La Bête humaine

La Bête humaine (paragraphe n°1593)

Chapitre IX

Le jour naissait, lorsque Jacques parvint à s'assoupir, et d'une somnolence si légère, que le débat continuait confusément en lui, abominable. Les journées qui suivirent furent les plus douloureuses de son existence. Il évitait Séverine, il lui avait fait dire de ne pas se trouver au rendez-vous du samedi, craignant ses yeux. Mais, le lundi, il dut la revoir ; et, comme il le redoutait, ses grands yeux bleus, si doux, si profonds, l'emplirent d'angoisse.
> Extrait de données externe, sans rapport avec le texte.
(* ===== verification/Connection.v ===== *)
(** * Connections

    [readwriteutils.c] (messages over a stream), [openconnectionimpl.c] and
    [connection_unix.c] (sockets), the polling function of [connection_utils.c]
    and the operation tables of [connection.c]. *)

From S2P Require Import Prelude Wire Memory Strings UintQueue LockedQueue Message World.
From S2P Require Import FileSystem.

Section connection.
Context {E : Type} {P : Platform E}.

(** The descriptor is kept as a [size_t] and passed on as an [int]. *)
Definition fd_of (c : context_struct) : Z := to_signed 32 (cx_fd c).

(** ** [readwriteutils.c] *)

Definition recv_fp : Type := Z -> Z -> M (world E) (Z * list Z).
Definition send_fp : Type := Z -> list Z -> M (world E) Z.

Definition message_header_of (x : message) : M (world E) message_header :=
  match msg_header x with Some h => ret h | None => stuck NullDeref end.

(** [message->header->message_length + 1u] is computed in 32 bits.  The bytes
    received overwrite the beginning of the cleared buffer. *)
Definition read_message_data (context : context_ref) (message : Z) (read_msg_fn : recv_fp) :
    M (world E) Z :=
  let* x := in_mem (load_message message) in
  let* h := message_header_of x in
  let length_ := u32 (message_length h + 1) in
  let* message_buffer := in_mem (connector_allocate length_) in
  let zeros := replicate (Z.to_nat length_) 0 in
  in_mem (store message_buffer (BStr zeros)) ;;;
  let* c := load_context context in
  let* rb := read_msg_fn (fd_of c) (u64 (length_ - 1)) in
  let '(result, bytes) := rb in
  if result <? 0 then
    in_mem (connector_free message_buffer) ;;;
    ret SUBSTANCE_CONNECTOR_READ_FAIL
  else
    match write_at 0 bytes zeros with
    | None => stuck OutOfBounds
    | Some buf =>
        in_mem (store message_buffer (BStr buf)) ;;;
        in_mem (store message (BMsg (Message (msg_header x) message_buffer (msg_context x)))) ;;;
        ret SUBSTANCE_CONNECTOR_SUCCESS
    end.
Lemma win_set_up_ready {W} (w : world (win_env W)) x folder :
  mem_wf (mem w) -> mem_serving (mem w) -> wstring folder -> Z.of_nat (length folder) < 2 ^ 31 ->
  directory_ready (win_directory folder) (win_set_up w x folder).
Proof.
  intros Hwf Hs Hw Hl. constructor.
  - by apply alloc_with_wf.
  - done.
  - by apply alloc_with_owns.
  - apply Forall_app. split; [done|]. unfold WIN_PATH_DELIM, CONNECTOR_DEFAULT_TCP_SUBDIRECTORY.
    repeat constructor; lia.
  - unfold win_directory. rewrite length_app. cbn [length].
    change (length CONNECTOR_DEFAULT_TCP_SUBDIRECTORY) with 25%nat. lia.
Qed.

Lemma released_heap m : mem_wf m -> heap (released m) = heap m.
Proof.
  intros Hwf. unfold released, free_cell, alloc_with. cbn [heap set_heap set_next_addr].
  by rewrite delete_insert_id by (by apply mem_wf_fresh).
Qed.

(** C22: Setting up finds the folder of the user, and the library is then ready
    with the directory below it: a published port is the file of that number in
    it; cleaning up releases the path and nothing else.  When the folder is not
    known, setting up fails, and opening a connection fails before a socket is
    made. *)
Theorem windows_directory_roundtrip {W : Type} {O : Windows W} (w : world (win_env W)) (x : W)
    (Hwf : mem_wf (mem w)) (Hs : mem_serving (mem w)) (Hnone : default_tcp_directory (env w) = 0) :
  (forall folder, known_folder (os (env w)) = (Some folder, x) -> wstring folder ->
     Z.of_nat (length folder) < 2 ^ 31 ->
     exists w1, win_setup_default_tcp_directory w = Done SUBSTANCE_CONNECTOR_SUCCESS w1 /\
       os (env w1) = x /\ directory_ready (win_directory folder) w1 /\
       (forall port x', wfopen_write (win_tcp_path (win_directory folder) port) x = (true, x') ->
          exists w2, win_commit_open_tcp_port port w1 = Done SUBSTANCE_CONNECTOR_SUCCESS w2 /\
            os (env w2) = x' /\ heap (mem w2) = heap (mem w1)) /\
       exists w3, win_cleanup_default_tcp_directory w1 = Done SUBSTANCE_CONNECTOR_SUCCESS w3 /\
         heap (mem w3) = heap (mem w) /\ default_tcp_directory (env w3) = 0 /\ os (env w3) = x) /\
  (known_folder (os (env w)) = (None, x) ->
     let w1 := set_env (WinEnv _ x 0) w in
     win_setup_default_tcp_directory w = Done SUBSTANCE_CONNECTOR_ERROR w1 /\
     forall context, win_connector_open_tcp context w1 = Done SUBSTANCE_CONNECTOR_ERROR w1).
Proof.
  split.
  - intros folder Hf Hw Hl. pose proof (win_setup_run w x folder Hwf Hs Hf Hl) as Hrun.
    eexists. split; [exact Hrun|]. split; [done|].
    assert (Hr : directory_ready (win_directory folder) (win_set_up w x folder))
      by (by apply win_set_up_ready).
    split; [exact Hr|]. split.
    + intros port x' Hopen. destruct (commit_runs _ _ port Hr) as [Hc _].
      unfold commit_result in Hc. cbn [fopen_write windows_platform] in Hc.
      rewrite windows_names_port in Hc. unfold on_os in Hc. cbn [env set_env os win_set_up] in Hc.
      rewrite Hopen in Hc. eexists. split; [exact Hc|]. split; [done|].
      apply released_heap, Hr.
    + unfold win_cleanup_default_tcp_directory.
      rewrite (bind_done _ _ (win_set_up w x folder) (env (win_set_up w x folder)) (win_set_up w x folder)) by done.
      erewrite (bind_done (in_mem _)); [|apply (in_mem_done _ (win_set_up w x folder));
        eapply connector_free_owns; [apply Hr | apply (ready_directory _ _ Hr)]].
      eexists. split; [reflexivity|]. split; [|done].
      rewrite <- (released_heap (mem w) Hwf), <- (released_alloc (BStr (win_directory folder ++ [0]))). done.
  - intros Hf w1. split.
    + unfold win_setup_default_tcp_directory, bind, sys_os, sys, on_os. rewrite Hf, Hnone. done.
    + intros context. subst w1. by destruct w, context.
Qed.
Elle ne parla pas de cela, elle n'eut pas un geste, pas une parole pour le pousser. Seulement, ses yeux n'étaient pleins que de la chose, l'interrogeaient, le suppliaient. Il ne savait comment en éviter l'impatience et le reproche, toujours il les retrouvait fixés sur les siens, avec l'étonnement qu'il pût hésiter à être heureux. Quand il la quitta, il l'embrassa, d'une étreinte brusque, pour lui faire entendre qu'il était résolu. Il l'était en effet, il le fut jusqu'au bas de l'escalier, retomba dans la lutte de sa conscience. Lorsqu'il la revit, le surlendemain, il avait la pâleur confuse, le regard furtif d'un lâche, qui recule devant un acte nécessaire. Elle éclata en sanglots, sans rien dire, pleurant à son cou, horriblement malheureuse ; et lui, bouleversé, débordait du mépris de lui-même. Il fallait en finir.